Nakazawa N, Maki K, Ogawa H, Ikeda O
Radioisotopes. 1977 Feb;26(2):80-5. doi: 10.3769/radioisotopes.26.2_80.
125I-labelled human-C-peptide was prepared by chloramin T method, enzymic method and active ester method, respectively. Using respective 125I-labelled human-C-peptides in human proinsulin-C-peptide RIA, we compared the binding (Bo/T%) to antibody, displacement by standard human-C-peptide, the recovery test and stability. The usable 125I-labelled antigen for human proinsulin-C-peptide RIA could be prepared by chloramin T method and enzymic method wich labelled 125I to tyrosyl human proinsulin connecting peptide, and active ester method which conjugates 125I-labelled active ester to human proinsulin connecting peptide. The differences among those 125I-labelled antigens was not observed in displacement (B/Bo%) by standard human-C-peptide and the recovery test. In the case of constant preparation of 125I-labelled antigen for RIA, the enzymic method was the best from the viewpoint the reaction ratio is stable and stability of Bo/T% is good.

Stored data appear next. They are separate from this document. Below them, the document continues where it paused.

Definition on_connection {A} (m : ST QuicConnectionWrapper quic_error A) : ST Quic quic_error A :=
  st_zoom em_connection (λ w q, mkQuic w (em_echo_tx q) (IS_CONNECTION_OPENED q) (echo_tasks q)
    (dialed q) (streams q)) m.
Definition set_opened (b : bool) (q : Quic) : Quic :=
  mkQuic (em_connection q) (em_echo_tx q) b (echo_tasks q) (dialed q) (streams q).
Definition set_echo_tx (i : nat) (q : Quic) : Quic :=
  mkQuic (em_connection q) (Some i) (IS_CONNECTION_OPENED q) (echo_tasks q) (dialed q) (streams q).
Definition set_tasks (ts : list EchoTask) (q : Quic) : Quic :=
  mkQuic (em_connection q) (em_echo_tx q) (IS_CONNECTION_OPENED q) ts (dialed q) (streams q).
Definition count_dial (q : Quic) : Quic :=
  mkQuic (em_connection q) (em_echo_tx q) (IS_CONNECTION_OPENED q) (echo_tasks q)
    (S (dialed q)) (streams q).
Definition log_stream (c : nat) (q : Quic) : Quic :=
  mkQuic (em_connection q) (em_echo_tx q) (IS_CONNECTION_OPENED q) (echo_tasks q)
    (dialed q) (streams q ++ [c]).

(** What happens to an echo task: the outcome of [forward] up to [send_echo], of
    a [recv], of the write and the read of the phrase (each under its timeout),
    and the end of the sleep. *)
Inductive EchoEvent : Type :=
| EchoAuthed (ok : bool)
| EchoReceived
| EchoWritten (ok : bool)
| EchoAnswered (ok : bool)
| EchoSlept.
(* ===== verification/Adapter.v ===== *)
(** [Adapter] of src/src/utils/adapter.rs: a relay raced against the idle timeout
    and the shutdown signal.

    One poll of the [select!] goes through its branches in an order the caller
    gives (tokio starts at a random one) and ends at the first that is ready. The
    relays are those of Copy.v and UdpCopy.v over the outbound end wrapped as the
    code wraps it; the TCP relay's errors become stop reasons. *)
From stdpp Require Import relations.
From S2P Require Import Prelude Vec MixAddr Io Copy UdpTraits UdpCopy UdpSockets Timeout.

(** ** [Adapter] *)
Record Adapter := mkAdapter { ad_timeout : option Z }.

Definition Adapter_new : Adapter := mkAdapter None.
Definition set_timeout (timeout : Z) (_ : Adapter) : Adapter := mkAdapter (Some timeout).

(** The outbound end of a relay: watched when there is a timeout. *)
Abbreviation Out O := (EitherIO (TimedoutIO O) O).

Inductive Branch : Type := BDuplex | BTimeout | BShutdown.

#[export] Instance Branch_eq_dec : EqDecision Branch.
Proof. solve_decision. Defined.

Section adapter.
Context {T X I O Buf E : Type} `{Sleep T} `{Signal X}.
Context (overflow_checks : bool).

(** The relay future, the timeout future ([pending()] without a timeout) and the
    shutdown receiver. *)
Record Relay := mkRelay {
  rl_bidi : CopyBidirectional Buf I (Out O);
  rl_monitor : option (TimeoutMonitor T);
  rl_shutdown : X;
}.

(** What [relay_tcp] and [relay_udp] set up before the [select!]. *)
Definition relay_start (a : Adapter) (clock : nat → Z) (up down : Buf) (inbound : I) (outbound : O)
    (shutdown : X) : Relay :=
  match ad_timeout a with
  | Some t =>
      let '(timeout_monitor, watched) := monitored t clock outbound in
      mkRelay (bidi_new up down inbound (EitherLeft watched)) (Some timeout_monitor) shutdown
  | None => mkRelay (bidi_new up down inbound (EitherRight outbound)) None shutdown
  end.

Definition set_outbound (o : Out O) (b : CopyBidirectional Buf I (Out O))
    : CopyBidirectional Buf I (Out O) :=
  mkBidi (bi_i b) o (bi_upload b) (bi_download b) (bi_stop_reason b).

Context (duplex : ST (CopyBidirectional Buf I (Out O)) E StreamStopReasons).

(** The monitor shares the cell and the clock with the stream it watches. *)
Definition poll_timeout_branch : ST Relay E StreamStopReasons := λ s,
  match rl_monitor s, bi_o (rl_bidi s) with
  | Some m, EitherLeft io =>
      let '(r, (m', w)) := monitor_poll overflow_checks (m, ti_shared io) in
      let s' := mkRelay (set_outbound (EitherLeft (mkTimedoutIO (ti_inner io) (ti_created io) w))
        (rl_bidi s)) (Some m') (rl_shutdown s) in
      match r with
      | Ok _ => (Ok Timeout, s')
      | Pending => (Pending, s')
      | Err _ => (Panic "the monitor's output is ()", s')
      | Panic msg => (Panic msg, s')
      | OutOfFuel => (OutOfFuel, s')
      end
  | _, _ => (Pending, s)
  end.

Definition poll_branch (b : Branch) : ST Relay E StreamStopReasons :=
  match b with
  | BDuplex => st_zoom rl_bidi (λ d s, mkRelay d (rl_monitor s) (rl_shutdown s)) duplex
  | BTimeout => poll_timeout_branch
  | BShutdown => λ s,
      let '(received, x) := try_recv (rl_shutdown s) in
      (if received then Ok Shutdown else Pending, mkRelay (rl_bidi s) (rl_monitor s) x)
  end.

(** One poll of the [select!]. *)
Fixpoint select (order : list Branch) : ST Relay E StreamStopReasons :=
  match order with
  | [] => st_lift Pending
  | b :: rest =>
      res ← st_try (poll_branch b);
      match res with
      | Pending => select rest
      | _ => st_lift res
      end
  end.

分别采用氯胺T法、酶法和活性酯法制备了125I标记的人C肽。在人胰岛素原-C肽放射免疫分析中使用各自的125I标记的人C肽,我们比较了与抗体的结合(Bo/T%)、标准人C肽的置换、回收率测试和稳定性。用于人胰岛素原-C肽放射免疫分析的可用125I标记抗原可通过将125I标记到酪氨酰人胰岛素原连接肽的氯胺T法和酶法,以及将125I标记的活性酯与人胰岛素原连接肽偶联的活性酯法制备。在标准人C肽的置换(B/Bo%)和回收率测试中未观察到这些125I标记抗原之间的差异。在为放射免疫分析持续制备125I标记抗原的情况下,从反应率稳定且Bo/T%稳定性良好的角度来看,酶法是最佳方法。